Stored data entries -
(** * Peru bot: the image archiver of [bot.py]

    A shallow embedding of the archiver of [bot.py]: the owner check, the
    image finder [find_latest_image], the polling loop [runner] and the
    [/archieved] command with its task registry [_active_archives].

    Python values are modelled as follows: [int] as [Z], [str] as [string],
    [bytes] as [list Byte.byte], [None]-or-value as [option], the dict
    [_active_archives] as a [gmap] from [(guild, user)] keys to task handles,
    and the event loop's tasks as a list indexed by task handle.  Coroutines
    are trees of operations ([coro]): every [await] of the source is a node
    whose answer (a value or a raised exception) comes from the environment. *)

From Stdlib Require Import ZArith String Ascii List Bool Lia.
From stdpp Require Import base option list gmap strings pretty.

Open Scope string_scope.
Open Scope list_scope.
Open Scope Z_scope.

(** ** Exceptions and outcomes *)

(** [asyncio.CancelledError] derives from [BaseException], every other error
    the code handles derives from [Exception]; [ex_type] is
    [type(e).__name__] and [ex_msg] is [str(e)]. *)
Inductive exn : Type :=
  | CancelledError
  | Exception (ex_type ex_msg : string).

Inductive result (A : Type) : Type :=
  | Ok (a : A)
  | Err (e : exn).
Arguments Ok {A} a.
Arguments Err {A} e.

(** ** Python truthiness of a string and of an optional string *)

Definition str_truthy (s : string) : bool :=
  match s with EmptyString => false | String _ _ => true end.

Definition opt_truthy (o : option string) : bool :=
  match o with None => false | Some s => str_truthy s end.

(** ** Coroutines

    An [async def] is a tree of operations.  An operation either acts on the
    program's own state or is awaited from the environment; both are answered
    with a [result], and [call] re-raises an error answer at the point of the
    call, where an enclosing [try_except] can catch it. *)

Inductive coro (E : Type -> Type) (A : Type) : Type :=
  | Ret (a : A)
  | Raise (e : exn)
  | Op {X : Type} (o : E X) (k : result X -> coro E A).
Arguments Ret {E A} a.
Arguments Raise {E A} e.
Arguments Op {E A X} o k.

Fixpoint coro_bind {E A B} (f : A -> coro E B) (c : coro E A) : coro E B :=
  match c with
  | Ret a => f a
  | Raise e => Raise e
  | Op o k => Op o (fun r => coro_bind f (k r))
  end.

#[global] Instance coro_ret {E} : MRet (coro E) := fun A a => Ret a.
#[global] Instance coro_mbind {E} : MBind (coro E) := fun A B f c => coro_bind f c.

(** [try: c  except ... as e: h e] *)
Fixpoint try_except {E A} (c : coro E A) (h : exn -> coro E A) : coro E A :=
  match c with
  | Ret a => Ret a
  | Raise e => h e
  | Op o k => Op o (fun r => try_except (k r) h)
  end.

Definition call {E X} (o : E X) : coro E X :=
  Op o (fun r => match r with Ok x => Ret x | Err e => Raise e end).

Section Run.
Context {E : Type -> Type} {S V : Type}.

(** How an operation acts: the new state, its answer, and what it logs. *)
Variable exec : forall X, E X -> S -> S * result X * list V.

(** Running a coroutine to its end, every await answered at once. *)
Fixpoint run {A} (c : coro E A) (s : S) : S * list V * result A :=
  match c with
  | Ret a => (s, [], Ok a)
  | Raise e => (s, [], Err e)
  | Op o k =>
      let '(s1, r, ev) := exec _ o s in
      let '(s2, tr, res) := run (k r) s1 in
      (s2, ev ++ tr, res)
  end.

(** The operations at which a coroutine is suspended. *)
Variable is_await : forall X, E X -> bool.

(** Running up to the next suspension point (or to the end). *)
Fixpoint run_sync {A} (c : coro E A) (s : S) : S * list V * coro E A :=
  match c with
  | Op o k =>
      if is_await _ o then (s, [], c)
      else
        let '(s1, r, ev) := exec _ o s in
        let '(s2, tr, c') := run_sync (k r) s1 in
        (s2, ev ++ tr, c')
  | _ => (s, [], c)
  end.

(** Resuming a suspended coroutine: its pending operation is answered and
    it runs up to its next suspension point. *)
Definition resume {A} (c : coro E A) (s : S) : S * list V * coro E A :=
  match c with
  | Op o k =>
      let '(s1, r, ev) := exec _ o s in
      let '(s2, tr, c') := run_sync (k r) s1 in
      (s2, ev ++ tr, c')
  | _ => (s, [], c)
  end.
End Run.

(** ** The data model of the chat SDK, as far as [bot.py] reads it *)

Section Archiver.

(** The value of [msg.edited_at.timestamp()] is a Python float.  Its type and
    its rendering inside an f-string are taken as given. *)
Variable timestamp : Type.
Variable fmt_float : timestamp -> string.

Record attachment : Type := {
  content_type : option string;
  a_url : string
}.

(** [e.image] is an [EmbedProxy]: falsy when the embed has no image
    ([e_image = None]); its [url] attribute may be missing ([None]). *)
Record embed_image : Type := { i_url : option string }.
Record embed : Type := { e_image : option embed_image }.

Record message : Type := {
  m_id : Z;
  edited_at : option timestamp;
  attachments : list attachment;
  embeds : list embed
}.

(** A text channel: its messages, newest first. *)
Definition channel_log : Type := list message.

(** [channel.history(limit=n, oldest_first=False)] *)
Definition history (limit : nat) (ch : channel_log) : list message :=
  take limit ch.

(** ** Signatures *)

(** [edited = msg.edited_at.timestamp() if msg.edited_at else 0], rendered:
    the int [0] prints as ["0"], a float through [fmt_float]. *)
Definition fmt_edited (ed : option timestamp) : string :=
  match ed with
  | Some t => fmt_float t
  | None => "0"
  end.

(** [f"{msg.id}:{edited}:{url}"] *)
Definition make_sig (id : Z) (ed : option timestamp) (url : string) : string :=
  pretty id +:+ ":" +:+ fmt_edited ed +:+ ":" +:+ url.

(** ** The image finder *)

(** [(a.content_type or "").startswith("image/")] *)
Definition is_image_attachment (a : attachment) : bool :=
  String.prefix "image/" (default "" (content_type a)).

(** [e.image and e.image.url]: the URL when both are truthy. *)
Definition embed_image_url (e : embed) : option string :=
  match e_image e with
  | Some img =>
      match i_url img with
      | Some u => if str_truthy u then Some u else None
      | None => None
      end
  | None => None
  end.

(** [for a in msg.attachments: ...] with its early return. *)
Fixpoint scan_attachments (msg : message) (atts : list attachment)
  : option (string * string) :=
  match atts with
  | [] => None
  | a :: rest =>
      if is_image_attachment a
      then Some (make_sig (m_id msg) (edited_at msg) (a_url a), a_url a)
      else scan_attachments msg rest
  end.

(** [for e in msg.embeds: ...] with its early return. *)
Fixpoint scan_embeds (msg : message) (es : list embed)
  : option (string * string) :=
  match es with
  | [] => None
  | e :: rest =>
      match embed_image_url e with
      | Some u => Some (make_sig (m_id msg) (edited_at msg) u, u)
      | None => scan_embeds msg rest
      end
  end.

(** The body of the [async for]: what one message contributes. *)
Definition scan_message (msg : message) : option (string * string) :=
  match scan_attachments msg (attachments msg) with
  | Some r => Some r
  | None => scan_embeds msg (embeds msg)
  end.

(** The [async for] loop over the messages the history yields. *)
Fixpoint scan_messages (msgs : list message) : option string * option string :=
  match msgs with
  | [] => (None, None)
  | msg :: older =>
      match scan_message msg with
      | Some (sig, url) => (Some sig, Some url)
      | None => scan_messages older
      end
  end.

(** ** The polling loop *)

Definition bytes : Type := list Byte.byte.

(** What [session.get(url)] yields: the status line of the response;
    [error_text] is [str()] of the error that [raise_for_status] builds. *)
Record http_response : Type := {
  status : Z;
  error_text : string
}.

(** The operations of the loop: its local variable [last_sig], the awaited
    calls [channel.history], [asyncio.sleep], [session.get], [r.read] and
    [out_ch.send], and the call [r.raise_for_status]. *)
Inductive rop : Type -> Type :=
  | LoadLastSig : rop (option string)
  | StoreLastSig (sig : option string) : rop unit
  | History (limit : nat) : rop (list message)
  | Sleep (secs : Z) : rop unit
  | Get (url : string) : rop http_response
  | RaiseForStatus (r : http_response) : rop unit
  | Read (r : http_response) : rop bytes
  | Send (content : string) (file : option (string * bytes)) : rop unit.

Definition POLL_SECONDS : Z := 30.

(** [find_latest_image(channel)]: the history is awaited, then scanned. *)
Definition find_latest_image : coro rop (option string * option string) :=
  msgs ← call (History 30);
  mret (scan_messages msgs).

(** [r.raise_for_status()]: an error status raises. *)
Definition raise_for_status (r : http_response) : result unit :=
  if 400 <=? status r
  then Err (Exception "ClientResponseError" (error_text r))
  else Ok tt.

Definition archive_caption : string := "🖼️ **Archived image (updated)**".

(** [f"⚠️ /archieved error: `{type(e).__name__}: {e}`"] *)
Definition warning_text (e : exn) : string :=
  match e with
  | Exception ty msg => "⚠️ /archieved error: `" +:+ ty +:+ ": " +:+ msg +:+ "`"
  | CancelledError => "⚠️ /archieved error: `CancelledError: `"
  end.

(** How control leaves the [try] statement of one iteration. *)
Inductive flow : Type :=
  | FContinue   (* [continue]: straight to the next iteration *)
  | FNext       (* falls through to the sleep below the [try] *)
  | FBreak.     (* [break] *)

(** The body of the [try]. *)
Definition cycle_try : coro rop flow :=
  '(sig, url) ← find_latest_image;
  if negb (opt_truthy sig) || negb (opt_truthy url) then
    call (Sleep POLL_SECONDS);;
    mret FContinue
  else
    last_sig ← call LoadLastSig;
    if decide (sig = last_sig) then
      call (Sleep POLL_SECONDS);;
      mret FContinue
    else
      r ← call (Get (default "" url));
      call (RaiseForStatus r);;
      img ← call (Read r);
      call (Send archive_caption (Some ("archived.png", img)));;
      call (StoreLastSig sig);;
      mret FNext.

(** The [except Exception as e] clause: the warning post, whose own
    [Exception]s are passed over. *)
Definition report (e : exn) : coro rop unit :=
  try_except (call (Send (warning_text e) None))
    (fun e' => match e' with
               | Exception _ _ => mret tt
               | CancelledError => Raise CancelledError
               end).

(** One iteration of [while True]. *)
Definition cycle : coro rop flow :=
  f ← try_except cycle_try
        (fun e => match e with
                  | CancelledError => mret FBreak
                  | Exception _ _ => report e;; mret FNext
                  end);
  match f with
  | FNext => call (Sleep POLL_SECONDS);; mret FContinue
  | _ => mret f
  end.

(** *** The environment of one iteration *)

(** What each awaited call of one iteration is answered with; an answer
    [Err CancelledError] is the cancellation of the task, delivered at that
    await. *)
Record world : Type := {
  w_channel : result channel_log;  (* the source channel, or the error of the history request *)
  w_get : result http_response;
  w_read : result bytes;
  w_send : result unit;            (* the archive post *)
  w_warn : result unit;            (* the warning post *)
  w_cancel_in_sleep : bool         (* the task is cancelled while it sleeps *)
}.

Try it -
With the line containing "e;; mret FNext" as the first and the last line of the data as the final one, copy every line between them exactly, those two included.

Answer for this exercise -
                  | Exception _ _ => report e;; mret FNext
                  end);
  match f with
  | FNext => call (Sleep POLL_SECONDS);; mret FContinue
  | _ => mret f
  end.

(** *** The environment of one iteration *)

(** What each awaited call of one iteration is answered with; an answer
    [Err CancelledError] is the cancellation of the task, delivered at that
    await. *)
Record world : Type := {
  w_channel : result channel_log;  (* the source channel, or the error of the history request *)
  w_get : result http_response;
  w_read : result bytes;
  w_send : result unit;            (* the archive post *)
  w_warn : result unit;            (* the warning post *)
  w_cancel_in_sleep : bool         (* the task is cancelled while it sleeps *)
}.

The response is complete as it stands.